A loja é um espaço exíguo e repleto de peças distintas. “Todos os dias vão aparecendo mais coisas”, orgulha-se. “Consegui que me fizessem os barcos de folha de palmeira que todas as crianças usavam aqui nas suas brincadeiras”, exemplifica. “Estou a fazer os cestos de cana vieira porque faleceram os únicos senhores que sabiam fazer.” Também já tentou aprender a fazer os chapéus de palmito, folha tenra da palmeira-das-canárias, que terão começado a ser feitos no segundo quartel do século XIX por influência dos emigrantes do Havai, mas fica-se pelas miniaturas. “Para recompensar o trabalho, teriam de ser vendidos pelo menos a 70 euros.”

Já só Maria Otília Melim, de 76 anos, e a irmã, Maria Amélia, de 89, fazem os chapéus de palmito. “Tenho uma neta que sabe fazer, mas não para continuar”, diz Otília, mostrando exemplares de chapéus de aba larga, carteiras, mochilas, bolsas para telemóvel. “Ninguém quer continuar porque isto não dá resultado. Para fazer um chapéu são três dias, pelo menos. Quem é que quer trabalhar três dias para ganhar 40 euros?”

“Tentar manter viva a nossa tradição é muito difícil”, suspira Vera.

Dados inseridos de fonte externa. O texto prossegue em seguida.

(* ===== verification/ForkTree.v ===== *)
(** * The fork tree

    Model of [substrate/utils/fork-tree/src/lib.rs]: a forest of blocks that are
    not finalized yet. A mutable reference to a node is a path of indices from the
    roots, so that the loops which hold a stack of such references run on the
    forest they modify. *)

From S2P Require Import Prelude.

Inductive Error (E : Type) : Type :=
| Duplicate
| UnfinalizedAncestor
| Revert
| Client (e : E).
Arguments Duplicate {E}.
Arguments UnfinalizedAncestor {E}.
Arguments Revert {E}.
Arguments Client {E} e.

Inductive FinalizationResult (V : Type) : Type :=
| Changed (v : option V)
| Unchanged.
Arguments Changed {V} v.
Arguments Unchanged {V}.

Inductive FilterAction : Type :=
| Remove
| KeepNode
| KeepTree.

Inductive Node (H V : Type) : Type := mkNode {
  hash : H;
  number : N;
  data : V;
  children : list (Node H V)
}.
Arguments mkNode {H V} hash number data children.
Arguments hash {H V} n.
Arguments number {H V} n.
Arguments data {H V} n.
Arguments children {H V} n.

Record ForkTree (H V : Type) : Type := mkForkTree {
  roots : list (Node H V);
  best_finalized_number : option N
}.
Arguments mkForkTree {H V} roots best_finalized_number.
Arguments roots {H V} f.
Arguments best_finalized_number {H V} f.

Definition set_children {H V} (l : list (Node H V)) (n : Node H V) : Node H V :=
  mkNode (hash n) (number n) (data n) l.

Definition set_roots {H V} (l : list (Node H V)) (t : ForkTree H V) : ForkTree H V :=
  mkForkTree l (best_finalized_number t).

Definition set_best {H V} (b : option N) (t : ForkTree H V) : ForkTree H V :=
  mkForkTree (roots t) b.

(** Number of nodes of a tree and of a forest; the bound of the loops below. *)
Fixpoint node_size {H V} (n : Node H V) : nat :=
  S (list_sum (map node_size (children n))).
Definition forest_size {H V} (l : list (Node H V)) : nat := list_sum (map node_size l).

(** ** References to nodes *)

Fixpoint get_node {H V} (l : list (Node H V)) (p : list nat) : option (Node H V) :=
  match p with
  | [] => None
  | [i] => l !! i
  | i :: p' => l !! i ≫= fun n => get_node (children n) p'
  end.

Fixpoint modify_node {H V} (f : Node H V -> Node H V) (p : list nat)
    (l : list (Node H V)) : list (Node H V) :=
  match p with
  | [] => l
  | [i] => alter f i l
  | i :: p' => alter (fun n => set_children (modify_node f p' (children n)) n) i l
  end.

(** [Vec::remove] and [Vec::swap_remove]; both panic out of range. *)
Definition vec_remove {E A} (i : nat) (l : list A) : outcome E (A * list A) :=
  let! x := expect (l !! i) in Ok (x, delete i l).

Definition vec_swap_remove {E A} (i : nat) (l : list A) : outcome E (A * list A) :=
  let! x := expect (l !! i) in
  let! y := expect (last l) in
  Ok (x, take (length l - 1) (<[i := y]> l)).

Section ops.
Context {H : Type} `{!EqDecision H} {V : Type}.

(** [ForkTree::new] *)
Definition new : ForkTree H V := mkForkTree [] None.

(** [Node::max_depth]: the loop over a stack of nodes with their heights. *)
Definition max_depth_body {E} (s : nat * list (Node H V * nat))
  : outcome E (control (nat * list (Node H V * nat)) nat) :=
  let '(max, stack) := s in
  match stack with
  | [] => Ok (Break max)
  | (node, height) :: stack' =>
      let max := if max <? height then height else max in
      Ok (Continue (max, rev (map (fun n => (n, S height)) (children node)) ++ stack'))
  end.

Definition max_depth_run {E} (n : Node H V) : outcome E nat :=
  loop (S (node_size n)) max_depth_body (0, [(n, 0)]).

Definition max_depth (n : Node H V) : nat :=
  match max_depth_run (E := False) n with Ok d => d | _ => 0 end.

(** [sort_by_key(|n| Reverse(n.max_depth()))] *)
Definition sort_by_depth (l : list (Node H V)) : list (Node H V) :=
  sort_by (fun a b => max_depth b <=? max_depth a) l.

(** [ForkTree::rebalance] *)
Definition rebalance_body {E} (s : list (Node H V) * list (list nat))
  : outcome E (control (list (Node H V) * list (list nat)) (list (Node H V))) :=
  let '(roots, stack) := s in
  match stack with
  | [] => Ok (Break roots)
  | node :: stack' =>
      let! n := expect (get_node roots node) in
      let roots := modify_node (fun n => set_children (sort_by_depth (children n)) n) node roots in
      Ok (Continue
            (roots,
             rev (map (fun i => node ++ [i]) (seq 0 (length (children n)))) ++ stack'))
  end.

Definition rebalance {E} : M (ForkTree H V) E unit :=
  let* t := get_state in
  let roots0 := sort_by_depth (roots t) in
  let* roots1 := lift (loop (S (forest_size roots0)) rebalance_body
                   (roots0, rev (map (fun i => [i]) (seq 0 (length roots0))))) in
  put_state (set_roots roots1 t).

(** ** Iteration *)

(** [ForkTreeIterator]; the stack has its top first. *)
Definition iter_next (stack : list (Node H V)) : option (Node H V * list (Node H V)) :=
  match stack with
  | [] => None
  | node :: stack' => Some (node, children node ++ stack')
  end.

Fixpoint iter_collect (fuel : nat) (stack : list (Node H V)) : list (Node H V) :=
  match fuel with
  | 0 => []
  | S fuel =>
      match iter_next stack with
      | None => []
      | Some (node, stack') => node :: iter_collect fuel stack'
      end
  end.

(** [ForkTree::node_iter], [ForkTree::iter] and [ForkTree::roots] *)
Definition node_iter (t : ForkTree H V) : list (Node H V) :=
  iter_collect (forest_size (roots t)) (roots t).

Definition node_entry (n : Node H V) : H * N * V := (hash n, number n, data n).

Definition iter (t : ForkTree H V) : list (H * N * V) := map node_entry (node_iter t).

Definition roots_iter (t : ForkTree H V) : list (H * N * V) := map node_entry (roots t).

(** [RemovedIterator], which owns its nodes; the stack has its top last. *)
Fixpoint removed_collect (fuel : nat) (stack : list (Node H V)) : list (H * N * V) :=
  match fuel with
  | 0 => []
  | S fuel =>
      match last stack with
      | None => []
      | Some node =>
          node_entry node ::
          removed_collect fuel (take (length stack - 1) stack ++ rev (children node))
      end
  end.

Definition removed_iter (stack : list (Node H V)) : list (H * N * V) :=
  removed_collect (forest_size stack) stack.

(** ** Search *)

Section ancestry.
(** [is_descendent_of base target], which may fail with an error of the client. *)
Context {E : Type} (is_descendent_of : H -> H -> E + bool).

(** The [?] on a call of [is_descendent_of]. *)
Definition descends (base target : H) : outcome (Error E) bool :=
  match is_descendent_of base target with
  | inl e => Err (Client e)
  | inr b => Ok b
  end.

(** The inner loop of [find_node_index_where]; its state is the stack, top first,
    with the index of the next child to visit, and the flag [is_descendent]. It
    ends with the stack left and the flags [found] and [is_descendent]. *)
Definition find_inner_body (h : H) (num : N) (predicate : V -> bool)
    (s : list (Node H V * nat) * bool)
  : outcome (Error E) (control (list (Node H V * nat) * bool)
                               (list (Node H V * nat) * bool * bool)) :=
  let '(stack, is_descendent) := s in
  match stack with
  | [] => Ok (Break ([], false, is_descendent))
  | (node, i) :: stack' =>
      if (i <? length (children node)) && negb is_descendent then
        let! child := expect (children node !! i) in
        let stack'' := (node, S i) :: stack' in
        Ok (Continue (if (number child <? num)%N then (child, 0) :: stack'' else stack'',
                      is_descendent))
      else
        let! d := is_descendent ||! descends (hash node) h in
        if d then
          if predicate (data node) then Ok (Break (stack', true, true))
          else Ok (Continue (stack', true))
        else Ok (Continue (stack', is_descendent))
  end.

(** The outer loop, over the roots from [root_idx] on. The stack is empty whenever
    the inner loop ends without having found a node. *)
Fixpoint find_outer (h : H) (num : N) (predicate : V -> bool) (root_idx : nat)
    (l : list (Node H V)) : outcome (Error E) (option (list nat)) :=
  match l with
  | [] => Ok None
  | root :: l' =>
      if (num <=? number root)%N then find_outer h num predicate (S root_idx) l'
      else
        let! r := loop (2 * node_size root + 1) (find_inner_body h num predicate) ([(root, 0)], false) in
        let '(stack, found, is_descendent) := r in
        if found then Ok (Some (root_idx :: rev (map (fun x => pred (snd x)) stack)))
        else if is_descendent then Ok None
        else find_outer h num predicate (S root_idx) l'
  end.

(** [ForkTree::find_node_index_where] *)
Definition find_node_index_where (h : H) (num : N) (predicate : V -> bool)
    (t : ForkTree H V) : outcome (Error E) (option (list nat)) :=
  find_outer h num predicate 0 (roots t).

(** [ForkTree::find_node_where] *)
Definition find_node_where (h : H) (num : N) (predicate : V -> bool)
    (t : ForkTree H V) : outcome (Error E) (option (Node H V)) :=
  let! maybe_path := find_node_index_where h num predicate t in
  match maybe_path with
  | None => Ok None
  | Some path => let! n := expect (get_node (roots t) path) in Ok (Some n)
  end.

(** [ForkTree::find_node_where_mut]: the reference returned is a path. *)
Definition find_node_where_mut (h : H) (num : N) (predicate : V -> bool)
    (t : ForkTree H V) : outcome (Error E) (option (list nat)) :=
  let! maybe_path := find_node_index_where h num predicate t in
  match maybe_path with
  | None => Ok None
  | Some path => let! _ := expect (get_node (roots t) path) in Ok (Some path)
  end.

(** The guard that [import] and the finalizing methods start with. *)
Definition check_best (num : N) (t : ForkTree H V) : outcome (Error E) unit :=
  match best_finalized_number t with
  | Some best => if (num <=? best)%N then Err Revert else Ok tt
  | None => Ok tt
  end.

(** [ForkTree::import] *)
Definition import (h : H) (num : N) (d : V) : M (ForkTree H V) (Error E) bool :=
  let* t := get_state in
  let* _ := lift (check_best num t) in
  let* parent := lift (find_node_where_mut h num (fun _ => true) t) in
  let* siblings := lift (match parent with
                   | Some path => let! n := expect (get_node (roots t) path) in Ok (children n)
                   | None => Ok (roots t)
                   end) in
  if existsb (fun elem => bool_decide (hash elem = h)) siblings then throw Duplicate
  else
    let siblings' := siblings ++ [mkNode h num d []] in
    let* _ := put_state (match parent with
                   | Some path => set_roots (modify_node (set_children siblings') path (roots t)) t
                   | None => set_roots siblings' t
                   end) in
    let* _ := (if length siblings' =? 1 then rebalance else ret tt) in
    ret (match parent with Some _ => false | None => true end).

(** ** Finalization *)

(** [ForkTree::finalize_root_at] *)
Definition finalize_root_at (position : nat) : M (ForkTree H V) (Error E) V :=
  let* t := get_state in
  let* x := lift (vec_swap_remove position (roots t)) in
  let node := fst x in
  let* _ := put_state (mkForkTree (children node) (Some (number node))) in
  ret (data node).

(** [ForkTree::finalize_root] *)
Definition finalize_root (h : H) : M (ForkTree H V) (Error E) (option V) :=
  let* t := get_state in
  match list_find (fun node => hash node = h) (roots t) with
  | None => ret None
  | Some (position, _) => let* d := finalize_root_at position in ret (Some d)
  end.
Lemma walking_step t all curr removed node l1 c l2 :
  walking t all (curr, removed) -> get_node (roots t) curr = Some node ->
  children node = l1 ++ c :: l2 -> anc (hash c) h = true ->
  let t' := set_roots (modify_node (set_children [c]) curr (roots t)) t in
  walking t' all (curr ++ [0], removed ++ l1 ++ l2) /\ get_node (roots t') (curr ++ [0]) = Some c.
Proof.
  intros [Hwf Hall Hrem Hunder (node' & Hn' & Hcurr & Hnh & Habove)] Hn Hl Hc t'. simpl in *.
  assert (node' = node) as -> by congruence. clear Hn'.
  assert (wf_node node) as Hwn by by eapply wf_nodes; [exact Hwf|eapply get_node_nodes].
  assert (c ∈ children node) as Hcn by (rewrite Hl; set_solver).
  assert (wf_forest (c :: l1 ++ l2)) as Hwl.
  { eapply wf_forest_perm; [|by apply (wf_children node)]. rewrite Hl. by rewrite Permutation_middle. }
  pose proof Hwl as (Hwc & Hwl12 & Hu)%wf_forest_cons.
  assert (wf t') as Hwf'.
  { eapply wf_modify; [exact Hwf|exact Hn|done|]. intros _. apply wf_set_children; [done| |].
    - apply wf_forest_cons. split_and!; [done|by split; constructor|set_solver].
    - repeat constructor. by apply wf_child. }
  assert (entries (roots t') ++ entries (l1 ++ l2) ≡ₚ entries (roots t)) as Hent.
  { pose proof (modify_children_entries curr _ node [c] Hn) as Hent.
    assert (entries (children node) ≡ₚ entries (l1 ++ l2) ++ entries [c]) as Hch.
    { rewrite Hl, <- entries_app. apply entries_perm. rewrite <- Permutation_middle.
      apply Permutation_cons_append. }
    rewrite Hch, (Permutation_app_comm (entries [c])), app_assoc in Hent.
    by apply Permutation_app_inv_r in Hent. }
  assert (get_node (roots t') (curr ++ [0]) = Some c) as Hgc.
  { simpl. rewrite get_node_snoc, (get_modify_eq _ _ _ _ Hn) by done. done. }
  assert (forall x, x ∈ map hash (nodes (roots t')) -> x ∈ map hash (nodes (roots t))) as Hsub.
  { intros x Hx. rewrite <- entries_hashes, <- Hent, map_app, !entries_hashes. set_solver. }
  split; [|done]. split; simpl.
  - done.
  - rewrite <- Hall, <- Hent, (entries_app removed), !app_assoc.
    rewrite <- !app_assoc. apply Permutation_app_head, Permutation_app_comm.
  - intros x. rewrite nodes_app, map_app. intros [Hx|Hx]%elem_of_app; [by apply Hrem|].
    apply survives_off_branch. eapply off_branch_forest; [exact Hwl12| |exact Hx].
    intros m Hm. eapply sibling_off_branch; [by apply Hu|done].
  - intros x Hx. by apply Hunder, Hsub.
  - exists c. split_and!; [done|by destruct curr|done|]. intros x Hx.
    destruct (Habove x (Hsub x Hx)) as [Hin|]; [|by right]. rewrite Hl in Hin.
    rewrite nodes_app, nodes_cons, map_app in Hin. simpl in Hin. rewrite map_app in Hin.
    rewrite !elem_of_app, elem_of_cons, elem_of_app in Hin.
    assert (x ∉ map hash (nodes (l1 ++ l2))) as Hnot.
    { intros Hx2. exact (entries_disjoint _ _ _ x Hwf Hent Hx Hx2). }
    rewrite nodes_app, map_app, elem_of_app in Hnot.
    destruct Hin as [?|[->|[?|?]]]; [tauto|by right|by left|tauto].
Qed.

Definition node_size_at (t : ForkTree H V) (p : list nat) : nat :=
  from_option node_size 0 (get_node (roots t) p).

Lemma node_size_child n c : c ∈ children n -> node_size c < node_size n.
Proof.
  intros (l1 & l2 & Hl)%list_elem_of_split. rewrite !node_size_unfold, Hl.
  rewrite forest_size_app, forest_size_cons. lia.
Qed.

Essa é uma das suas lutas. A preservação do ambiente é outra. E ela associou-as.

Desenvolvimento sustentável

Antes de a candidatura à Rede Mundial de Reservas da Biosfera, coordenada pela bióloga Susana Fontinha, ter sido entregue na UNESCO, em Setembro de 2019, várias pessoas foram convidadas a assumir um compromisso com uma visão de futuro sustentável. Vera foi uma delas.

No dossier, enquanto candidata a reserva, Porto Santo reivindica um lugar pioneiro em matéria de sustentabilidade, pelo facto de ter sido “o primeiro lugar do país a ter um parque eólico para produção de electricidade; […] o primeiro [...] onde foram estudadas e construídas casas solares passivas, auto-suficientes em aquecimento e arrefecimento; [o primeiro] onde se instalou um projecto-piloto para dessalinizar a água do mar através da energia solar”. Afirma a procura de um lugar de referência no que “toca à gestão inteligente de uma rede eléctrica insular e à geração de energia de forma sustentável, para satisfazer as necessidades energéticas locais a partir de fontes não fósseis”. E declara que que quer ser “um destino turístico de elevado reconhecimento internacional nas áreas da natureza, saúde e bem-estar”.

Vera está a cumprir o seu duplo compromisso. Nem na pandemia de covid-19 parou de resgatar o artesanato tradicional e de criar um novo. Experimentou fazer cestos de cana vieira, aprendeu vários pontos de crochet, pintou aguarelas, madeiras, pedra, lapas. Reaproveita lapas servidas num restaurante local para pintar os ícones de Porto Santo e fazer magnéticos para frigorífico. “Os turistas gostam, os residentes ainda não sabem bem se gostam.”